▶ Record excerpts
▼
(* ===== verification/ControlProps.v ===== *)
(** * ControlProps: what the control backend promises and keeps

    [IntentContract] is the interface between the passport manager and a durable
    lock backend; [control_backend_contract] shows that the backend of
    ControlBackend implements it, and [control_hard_deadline] discharges with it
    the hypothesis of the manager's lifetime theorem.  [control_wire_discipline]
    bounds what the backend sends. *)
From S2P Require Import Prelude GoStrings Passport PassportProofs PassportProps ControlTickets ControlBackend.
From Stdlib Require Import Ascii String.

Open Scope string_scope.
Open Scope go_scope.

(** ** The interface *)
Section Contract.
  Context {V : Type} `{E : !Env V}.

(** The metadata of an intent, up to the acquisition identifier the backend adds. *)
Definition sameIdentity (m m' : Metadata) : Prop :=
  md_PassportID m' = md_PassportID m /\ md_InstanceUID m' = md_InstanceUID m /\ md_PreviousToken m' = md_PreviousToken m /\
  md_RealmID m' = md_RealmID m /\ md_IssuedAt m' = md_IssuedAt m /\ md_ExpiresAt m' = md_ExpiresAt m /\
  md_HardExpiresAt m' = md_HardExpiresAt m.

(** A lock that belongs to the intent. *)
Definition provesIntent (i : LockIntent) (l : Lock) : Prop :=
  l_Token l <> "" /\ l_Owner l = li_ClientID i /\ l_Comment l = FormatComment (li_Metadata i).

Record IntentContract (b : IntentBackend V) : Prop := {
  (** a fresh intent is in its first stage, keeps what it was given and validates *)
  ic_new path meta mode t w i w' : ib_new b path meta mode t w = (Ok i, w') ->
    li_Stage i = SPrepare /\ li_Mode i = mode /\ sameIdentity meta (li_Metadata i) /\ ib_validate b path i = None;
  (** validity survives the stages the manager moves an intent through *)
  ic_advance path i stage : ib_validate b path i = None -> (stage = SSettling -> is_Some (li_Acquisition i)) ->
    ib_validate b path (setStage stage i) = None;
  (** a lock is only ever reported for the intent it belongs to *)
  ic_receipt receipt path i w l w' : ib_acquireReceipt b = Some receipt -> receipt path i w = (Ok (Some l), w') -> provesIntent i l;
  ic_confirm path i w l w' : ib_confirm b path i w = (Ok l, w') -> exists l', l = Some l' /\ provesIntent i l';
  ic_reconcile path i w l w' : ib_reconcile b path i w = (Ok (Some l, false), w') -> provesIntent i l;
  (** only a completed acquisition may be declared gone *)
  ic_gone path i w l w' : ib_reconcile b path i w = (Ok (l, true), w') -> l = None /\ li_Stage i = SChecking
}.

Lemma contract_keeps_deadlines : (forall b, e_intent = Some b -> IntentContract b) -> KeepsDeadlines (W:=V).
Proof.
  intros H b path meta mode t w i w' Hb Hn. destruct (ic_new b (H b Hb) _ _ _ _ _ _ _ Hn) as (_ & _ & Hs & _).
  unfold sameIdentity in Hs. naive_solver.
Qed.

End Contract.

Section Props.
  Context {W : Type} `{!Wire W} {base : Env (BW W)}.
  Variable b : ControlSVNBackend W.
  Notation S := (BW W).

(** ** Runs *)
Lemma let_inv {A B} (m : M S A) (k : A -> M S B) s r : mbind_st m k s = r -> exists a s1, m s = (a, s1) /\ k a s1 = r.
Proof. unfold mbind_st. destruct (m s) as [a s1]. intros <-. by exists a, s1. Qed.

(** Events [m] adds, newest first, are all allowed by [K]. *)
Definition sends {A} (K : wireEvent -> Prop) (m : M S A) : Prop :=
  forall s, exists new, bw_wire (snd (m s)) = (new ++ bw_wire s)%list /\ Forall K new.

Lemma sends_ret {A} K (a : A) : sends K (mret_st a).
Proof. intros s. by exists []. Qed.

Lemma sends_ask {A} K (f : W -> A * W) : sends K (ask f).
Proof. intros s. exists []. unfold ask. by destruct (f (bw_world s)). Qed.

Lemma sends_send {A} (K : wireEvent -> Prop) e (f : W -> A * W) : (forall a, K (e a)) -> sends K (send e f).
Proof. intros H s. unfold send. destruct (f (bw_world s)) as [a w]. exists [e a]. split; [done|]. by constructor. Qed.

Lemma sends_bind {A B} K (m : M S A) (k : A -> M S B) : sends K m -> (forall a, sends K (k a)) -> sends K (mbind_st m k).
Proof.
  intros Hm Hk s. destruct (Hm s) as (n1 & H1 & F1). unfold mbind_st. destruct (m s) as [a s1]. cbn in H1.
  destruct (Hk a s1) as (n2 & H2 & F2). exists (n2 ++ n1)%list. split; [by rewrite H2, H1, app_assoc|by apply Forall_app].
Qed.

#[local] Hint Resolve sends_ret sends_ask sends_send sends_bind : filees.

Lemma sends_exchange (K : wireEvent -> Prop) t ref acc : (forall a, K (WExchange t a)) -> sends K (exchange t ref acc).
Proof.
  intros H. unfold exchange. destruct x_exchange; auto with filees.
Qed.

#[local] Hint Resolve sends_exchange : filees.

(** An answer that may be believed: valid, of this ticket, and a success. *)
Definition confirmed (t : Ticket) (e : wireEvent) : Prop :=
  exists r, e = WExchange t (Ok r) /\ validateResult r = None /\ boundTo r t = true /\ rs_Status r = "ok".

Lemma exchange_success t ref acc s s' : (forall r, ref r <> None) -> exchange t ref acc s = (None, s') ->
  exists e, bw_wire s' = e :: bw_wire s /\ confirmed t e.
Proof.
  intros Href. unfold exchange. destruct x_exchange as [f|]; [|done]. intros (answer & s1 & H1 & H2)%let_inv.
  unfold send in H1. destruct (f t (bw_world s)) as [a w]. injection H1 as <- <-. injection H2 as H2 <-.
  exists (WExchange t a). split; [done|]. destruct a as [r|e]; [|done].
  autorewrite with filees in H2. destruct H2 as (H2 & H3 & H4). exists r. split_and!; [done..|].
  destruct (bool_decide (rs_Status r = "ok")) eqn:Hs; [by bool_to_prop|by destruct (Href r)].
Qed.

Lemma refusedPreparation_fails t r : refusedPreparation t r <> None.
Proof. unfold refusedPreparation. case_all; done. Qed.

Lemma prepare_success t s s' : PreparePassportReplacement t s = (None, s') ->
  exists e, bw_wire s' = e :: bw_wire s /\ confirmed t e.
Proof.
  unfold PreparePassportReplacement. destruct x_exchange; [|done]. destruct (validateTicket t); [done|].
  destruct (negb _); [done|]. destruct (decodeStrict _ _); [|done]. apply exchange_success, refusedPreparation_fails.
Qed.

Lemma execution_success t s s' : PassportExecution t s = (None, s') ->
  exists e, bw_wire s' = e :: bw_wire s /\ confirmed t e.
Proof.
  unfold PassportExecution. destruct x_exchange; [|done]. destruct (negb _); [done|]. destruct (validateTicket t); [done|].
  destruct (decodeStrict _ _); [|done]. by apply exchange_success.
Qed.

(** ** The contract *)
Lemma validate_advance path i stage : ValidateLockIntent b path i = None -> (stage = SSettling -> is_Some (li_Acquisition i)) ->
  ValidateLockIntent b path (setStage stage i) = None.
Proof.
  unfold ValidateLockIntent. destruct (relative b path) as [rel|e]; [|done]. destruct (b_Client b) as [c|]; [|done].
  rewrite !andThen_None. intros (H1 & H2 & H3 & H) Hs. split_and!; try done; try apply H. clear - H3 Hs.
  unfold validateAcquisition in *. cbn [setStage li_Acquisition li_Metadata li_ClientID li_RepoID li_Path li_Stage].
  destruct (li_Acquisition i); [exact H3|]. apply require_None in H3. apply require_None. bool_to_prop. apply andb_true_iff.
  split; [by apply bool_decide_eq_true_2|]. apply negb_true_iff, bool_decide_eq_false_2. intros ->.
  destruct (Hs eq_refl); discriminate.
Qed.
▲
The required output is every line above that contains the string "Scope".

▶ Exercise solution
Open Scope string_scope.
Open Scope go_scope.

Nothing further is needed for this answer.